#### [Prompt]
Taking the listing below, restate word for word each line from the line with "if (len pkt" to the line with "replace (8 +", ends included, and stop there.
*** Opening of Material supplied ***
(** Installing or clearing a binding. *)
Lemma mod_bind_fresh i x u :
  udp_ok u -> 0 <= i < 8 -> bind_ok x -> (used x <> 0 -> udp_find (port x) u = None) ->
  udp_ok (mod_bind i (fun _ => x) u) /\
  forall p, ports (mod_bind i (fun _ => x) u) p =
    if decide (used x <> 0 /\ port x = p) then Some (queue x)
    else if decide (udp_find p u = Some i) then None else ports u p.
Proof.
  intros Hok Hi Hx Hfree. pose proof (uk_len _ Hok) as Hl.
  assert (Hok' : udp_ok (mod_bind i (fun _ => x) u)).
  { split; cbn; [by rewrite length_aset|by apply Forall_aset; [apply Hok|]|].
    assert (Hno : forall j b, g_udp u !! j = Some b -> used b <> 0 -> used x <> 0 -> port x = port b -> False).
    { intros j b Hj Hb Hux E. specialize (Hfree Hux). rewrite udp_find_None in Hfree by done.
      pose proof (lookup_lt_Some _ _ _ Hj). apply (Hfree (Z.of_nat j)); [lia| |];
        unfold aget; rewrite Nat2Z.id, (list_lookup_total_correct _ _ _ Hj); congruence. }
    unfold aset. intros j k a b Hj Hk Ha Hb E.
    destruct (decide (j = Z.to_nat i)) as [->|Hji]; destruct (decide (k = Z.to_nat i)) as [->|Hki]; [done|..].
    - rewrite list_lookup_insert_eq in Hj by lia. rewrite list_lookup_insert_ne in Hk by done.
      injection Hj as <-. exfalso. by apply (Hno k b).
    - rewrite list_lookup_insert_eq in Hk by lia. rewrite list_lookup_insert_ne in Hj by done.
      injection Hk as <-. exfalso. by apply (Hno j a).
    - rewrite list_lookup_insert_ne in Hj, Hk by done. by apply (uk_uniq _ Hok j k a b). }
  split; [done|]. intros p. unfold ports.
  assert (Hg : forall j, 0 <= j < 8 -> aget (g_udp (mod_bind i (fun _ => x) u)) j =
            if decide (i = j) then x else aget (g_udp u) j).
  { intros j Hj. unfold mod_bind. cbn. apply aget_aset; lia. }
  case_decide as Ex.
  - assert (E : udp_find p (mod_bind i (fun _ => x) u) = Some i).
    { apply udp_find_Some; [done|]. rewrite Hg, decide_True by done. done. }
    rewrite E. cbn [fmap option_fmap option_map]. by rewrite Hg, decide_True by done.
  - destruct (udp_find p (mod_bind i (fun _ => x) u)) as [j|] eqn:Ej.
    + apply udp_find_Some in Ej as (Hj & Hu & Hp); [|done]. rewrite Hg in Hu, Hp by done.
      case_decide; [naive_solver|].
      assert (E2 : udp_find p u = Some j) by (by apply udp_find_Some).
      rewrite E2. rewrite decide_False by congruence. cbn. rewrite Hg, decide_False by done. done.
    + case_decide as E2; [done|]. destruct (udp_find p u) as [j|] eqn:E3; [|done].
      apply udp_find_Some in E3 as (Hj & Hu & Hp); [|done].
      rewrite udp_find_None in Ej by done. exfalso.
      apply (Ej j Hj); rewrite Hg, decide_False by (done || congruence); done.
Qed.

Lemma zero_bind_ok b : bind_ok (zero_bind <| used := b.1 |> <| port := b.2.1 |> <| owner := b.2.2 |>).
Proof. split; cbn; try done; repeat constructor; done. Qed.

Lemma udp_bind_spec p pid u : udp_ok u ->
  let r := udp_bind p pid u in
  udp_ok r.1 /\
  (r.2 = 0 -> p <> 0 /\ ports u p = None /\ forall q, ports r.1 q = if decide (q = p) then Some [] else ports u q) /\
  (r.2 <> 0 -> r.1 = u).
Proof.
  intros Hok. cbv zeta. unfold udp_bind.
  destruct (Z.eqb_spec p 0) as [|Hp]; [done|].
  destruct (udp_find p u) as [i|] eqn:Ef; [done|].
  destruct (find_index _ (g_udp u)) as [k|] eqn:Ek; [|done]. cbn [fst snd].
  apply find_index_Some in Ek as (x & Hx & Hux & _). apply Z.eqb_eq in Hux.
  pose proof (lookup_lt_Some _ _ _ Hx) as Hk. rewrite (uk_len _ Hok) in Hk.
  destruct (mod_bind_fresh (Z.of_nat k) (zero_bind <| used := 1 |> <| port := p |> <| owner := pid |>) u)
    as [Hok' Hports]; [done|lia|exact (zero_bind_ok (1, (p, pid)))|done|].
  split; [done|]. split; [|done]. intros _. split; [done|].
  split; [unfold ports; by rewrite Ef|]. intros q. rewrite Hports. cbn.
  destruct (decide (q = p)) as [->|Hne]; [by rewrite decide_True by done|].
  rewrite decide_False by (intros [_ E]; congruence). rewrite decide_False; [done|].
  intros E. apply udp_find_Some in E as (_ & Hu & _); [|done]. apply Hu.
  unfold aget. by rewrite Nat2Z.id, (list_lookup_total_correct _ _ _ Hx).
Qed.

Lemma udp_unbind_spec p u : udp_ok u ->
  udp_ok (udp_unbind p u) /\
  forall q, ports (udp_unbind p u) q = if decide (q = p) then None else ports u q.
Proof.
  intros Hok. unfold udp_unbind. destruct (udp_find p u) as [i|] eqn:Ef.
  - pose proof Ef as (Hi & Hu & Hp)%udp_find_Some; [|done].
    destruct (mod_bind_fresh i zero_bind u Hok Hi) as [Hok' Hports]; [exact (zero_bind_ok (0, (0, 0)))|done|].
    split; [done|]. intros q. rewrite Hports. rewrite decide_False by (intros [? _]; done).
    destruct (decide (q = p)) as [->|Hne]; [by rewrite decide_True|]. rewrite decide_False; [done|].
    intros E. apply udp_find_Some in E as (_ & _ & E); [|done]. congruence.
  - split; [done|]. intros q. case_decide as E; [|done]. subst q. unfold ports. by rewrite Ef.
Qed.

(** ** Receiving *)

(** The port and datagram a packet carries, if its lengths are consistent. *)
Definition decode (pkt : bytes) (src_ip : Z) : option (Z * dgram) :=
  let ulen := net_ntohs (ld16 pkt 4) in
  if (len pkt <? UDP_HDR_LEN) || (ulen <? UDP_HDR_LEN) || (len pkt <? ulen) then None
  else Some (net_ntohs (ld16 pkt 2),
             (src_ip, net_ntohs (ld16 pkt 0),
              Ring.slice pkt UDP_HDR_LEN (Z.min (ulen - UDP_HDR_LEN) UDP_DGRAM_MAX))).

Lemma decode_packet sport dport payload src :
  0 <= sport < 2 ^ 16 -> 0 <= dport < 2 ^ 16 -> len payload <= 65527 ->
  decode (udp_packet sport dport payload) src = Some (dport, (src, sport, take 512 payload)).
Proof.
  intros Hs Hd Hl. unfold decode, udp_packet. rewrite !le16_htons.
  pose proof (len_nonneg payload).
  assert (El : len (be16 sport ++ be16 dport ++ be16 (u16 (UDP_HDR_LEN + len payload)) ++ le16 0 ++ payload)
               = 8 + len payload) by (unfold len; simpl; lia).
  rewrite El. set (pkt := be16 sport ++ _).
  assert (E0 : net_ntohs (ld16 pkt 0) = sport) by exact (ntohs_be sport Hs).
  assert (E2 : net_ntohs (ld16 pkt 2) = dport) by exact (ntohs_be dport Hd).
  assert (E4 : net_ntohs (ld16 pkt 4) = 8 + len payload).
  { rewrite <- (u16_small (8 + len payload)) by lia. exact (ntohs_be _ (u16_range _)). }
  rewrite E0, E2, E4. unfold UDP_HDR_LEN, UDP_DGRAM_MAX.
  assert (Eb : (8 + len payload <? 8) || (8 + len payload <? 8) || (8 + len payload <? 8 + len payload) = false).
  { rewrite !orb_false_iff, !Z.ltb_ge. lia. }
  rewrite Eb. do 3 f_equal.
  unfold Ring.slice. change (drop (Z.to_nat 8) pkt) with payload.
  replace (8 + len payload - 8) with (len payload) by lia.
  destruct (Z_le_gt_dec (len payload) 512) as [Hle|Hgt].
  - rewrite !take_ge; unfold len in *; [done|lia|lia].
  - f_equal. lia.
Qed.

Lemma udp_input_spec pkt src u s : udp_ok u ->
  let r := udp_input pkt src u s in
  udp_ok r.1 /\
  match decode pkt src with
  | None => (forall p, ports r.1 p = ports u p) /\ r.2 = s
  | Some (dport, d) =>
      (forall p, ports r.1 p = if decide (p = dport) then (fun q => lossy q d) <$> ports u p else ports u p) /\
      r.2 = match ports u dport with
            | Some _ => Sched.sched_wake_cond Sched.WAIT_NET dport s
            | None => s
            end
  end.
Proof.
  intros Hok. cbv zeta. unfold udp_input, decode.
  assert (Hok1 : udp_ok (u <| g_rx := u64 (g_rx u + 1) |>)) by (split; apply Hok).
  assert (Hok2 : udp_ok (u <| g_rx := u64 (g_rx u + 1) |> <| g_dropped := u64 (g_dropped u + 1) |>)) by (split; apply Hok).
  set (u1 := u <| g_rx := u64 (g_rx u + 1) |>) in *.
  set (u2 := u1 <| g_dropped := _ |>) in *.
  destruct (len pkt <? UDP_HDR_LEN) eqn:E1; [done|].
  set (ulen := net_ntohs (ld16 pkt 4)). cbn [orb].
  destruct ((ulen <? UDP_HDR_LEN) || (len pkt <? ulen)) eqn:E2; [done|].
  apply orb_false_iff in E2 as [H1%Z.ltb_ge H2%Z.ltb_ge]. apply Z.ltb_ge in E1.
  set (dport := net_ntohs (ld16 pkt 2)). set (sport := net_ntohs (ld16 pkt 0)).
  set (payload := Ring.slice pkt UDP_HDR_LEN (Z.min (ulen - UDP_HDR_LEN) UDP_DGRAM_MAX)).
  assert (Hpl : len payload <= UDP_DGRAM_MAX).
  { unfold payload, Ring.slice, len, UDP_DGRAM_MAX in *. rewrite length_take. lia. }
  assert (Hfind : forall p, udp_find p u1 = udp_find p u) by done.
  rewrite Hfind. destruct (udp_find dport u) as [i|] eqn:Ef.
  - pose proof Ef as (Hi & Hu & Hp)%udp_find_Some; [|done].
    assert (Hb : bind_ok (aget (g_udp u1) i)).
    { apply Forall_aget; [apply Hok|]. cbn. rewrite (uk_len _ Hok). lia. }
    destruct (make_room_spec _ Hb) as (Hb1 & Hc1 & Eu1 & Ep1 & Eq1).
    destruct (enqueue_spec payload src sport _ Hb1 Hpl Hc1) as (Hb2 & Eq2).
    destruct (mod_bind_same i (fun b => enqueue payload src sport (make_room b)) u1 Hok1 Hi) as [Hok3 Hp3];
      [exact Eu1|exact Ep1|exact Hb2|].
    cbn [fst snd]. split; [exact Hok3|]. split.
    + intros p. rewrite Hp3. change (ports u1 p) with (ports u p). rewrite Hfind.
      destruct (decide (p = dport)) as [->|Hne].
      * rewrite decide_True by done. unfold ports. rewrite Ef. cbn [fmap option_fmap option_map].
        f_equal. unfold lossy. rewrite Eq2, Eq1. done.
      * rewrite decide_False; [done|]. intros E. apply udp_find_Some in E as (_ & _ & E); [|done]. congruence.
    + unfold ports. rewrite Ef. done.
  - cbn [fst snd]. split; [done|]. split; [|unfold ports; by rewrite Ef].
    intros p. change (ports u2 p) with (ports u p). case_decide as E; [|done]. subst p.
    unfold ports. by rewrite Ef.
Qed.

Lemma udp_recv_spec p max u : udp_ok u -> 0 <= max < 2 ^ 31 ->
  let r := udp_recv p max u in
  udp_ok r.1 /\
  match ports u p with
  | None => r = (u, RecvError (-1))
  | Some [] => r = (u, RecvError 0)
  | Some ((a, q, d) :: rest) =>
      r.2 = RecvData (Z.min (len d) max) (take (Z.to_nat max) d) a q /\
      forall p', ports r.1 p' = if decide (p' = p) then Some rest else ports u p'
  end.
Proof.
  intros Hok Hmax. cbv zeta. unfold udp_recv, ports.
  destruct (udp_find p u) as [i|] eqn:Ef; [|done]. cbn [fmap option_fmap option_map].
  pose proof Ef as (Hi & Hu & Hp)%udp_find_Some; [|done].
  set (b := aget (g_udp u) i) in *.
  assert (Hb : bind_ok b).
  { apply Forall_aget; [apply Hok|]. rewrite (uk_len _ Hok). lia. }
  destruct (Z.eqb_spec (qcount b) 0) as [Hz|Hnz].
  { assert (queue b = []) as -> by (unfold queue; rewrite Hz; apply Ring.ring_list_empty). done. }
  pose proof (bk_count _ Hb) as Hc. pose proof (bk_head _ Hb) as Hh.
  destruct (pop_ok b (b_dropped b) Hb ltac:(lia)) as [Hb' Eq].
  set (f := fun b : udp_bind_t => b <| qhead := (qhead b + 1) mod UDP_QUEUE_DEPTH |> <| qcount := qcount b - 1 |>).
  assert (Ebf : b <| qhead := (qhead b + 1) mod UDP_QUEUE_DEPTH |> <| qcount := qcount b - 1 |>
                  <| b_dropped := b_dropped b |> = f b) by (by destruct b).
  rewrite Ebf in Hb', Eq. rewrite Eq. unfold slot_dgram. cbn [fst snd].
  destruct (mod_bind_same i f u Hok Hi eq_refl eq_refl Hb') as [Hok' Hp'].
  split; [exact Hok'|]. unfold UDP_QUEUE_DEPTH in Hh.
  assert (Hdl : 0 <= aget (dlen b) (qhead b) <= UDP_DGRAM_MAX).
  { apply (Forall_aget (fun n => 0 <= n <= UDP_DGRAM_MAX)); [apply Hb|rewrite (bk_dlen _ Hb); lia]. }
  assert (Hsl : length (aget (data b) (qhead b)) = 512%nat).
  { apply (Forall_aget (fun d => length d = 512%nat)); [apply Hb|rewrite (bk_data _ Hb); lia]. }
  set (n := aget (dlen b) (qhead b)) in *. unfold UDP_DGRAM_MAX in *.
  rewrite u32_small by lia. rewrite (proj2 (Z.ltb_ge 512 (Z.min n max))) by lia. split.
  - f_equal; [unfold len; rewrite length_take; lia|]. rewrite take_take. f_equal. lia.
  - intros p'. specialize (Hp' p'). unfold ports in Hp'. etransitivity; [exact Hp'|]. clear Hp'.
    destruct (decide (p' = p)) as [->|Hne].
    + by rewrite decide_True.
    + rewrite decide_False; [done|]. intros E. apply udp_find_Some in E as (_ & _ & E); [|done].
      apply Hne. rewrite <- E. exact Hp.
Qed.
*** Close of Material supplied ***
#### [Response to this exercise]
  if (len pkt <? UDP_HDR_LEN) || (ulen <? UDP_HDR_LEN) || (len pkt <? ulen) then None
  else Some (net_ntohs (ld16 pkt 2),
             (src_ip, net_ntohs (ld16 pkt 0),
              Ring.slice pkt UDP_HDR_LEN (Z.min (ulen - UDP_HDR_LEN) UDP_DGRAM_MAX))).

Lemma decode_packet sport dport payload src :
  0 <= sport < 2 ^ 16 -> 0 <= dport < 2 ^ 16 -> len payload <= 65527 ->
  decode (udp_packet sport dport payload) src = Some (dport, (src, sport, take 512 payload)).
Proof.
  intros Hs Hd Hl. unfold decode, udp_packet. rewrite !le16_htons.
  pose proof (len_nonneg payload).
  assert (El : len (be16 sport ++ be16 dport ++ be16 (u16 (UDP_HDR_LEN + len payload)) ++ le16 0 ++ payload)
               = 8 + len payload) by (unfold len; simpl; lia).
  rewrite El. set (pkt := be16 sport ++ _).
  assert (E0 : net_ntohs (ld16 pkt 0) = sport) by exact (ntohs_be sport Hs).
  assert (E2 : net_ntohs (ld16 pkt 2) = dport) by exact (ntohs_be dport Hd).
  assert (E4 : net_ntohs (ld16 pkt 4) = 8 + len payload).
  { rewrite <- (u16_small (8 + len payload)) by lia. exact (ntohs_be _ (u16_range _)). }
  rewrite E0, E2, E4. unfold UDP_HDR_LEN, UDP_DGRAM_MAX.
  assert (Eb : (8 + len payload <? 8) || (8 + len payload <? 8) || (8 + len payload <? 8 + len payload) = false).
  { rewrite !orb_false_iff, !Z.ltb_ge. lia. }
  rewrite Eb. do 3 f_equal.
  unfold Ring.slice. change (drop (Z.to_nat 8) pkt) with payload.
  replace (8 + len payload - 8) with (len payload) by lia.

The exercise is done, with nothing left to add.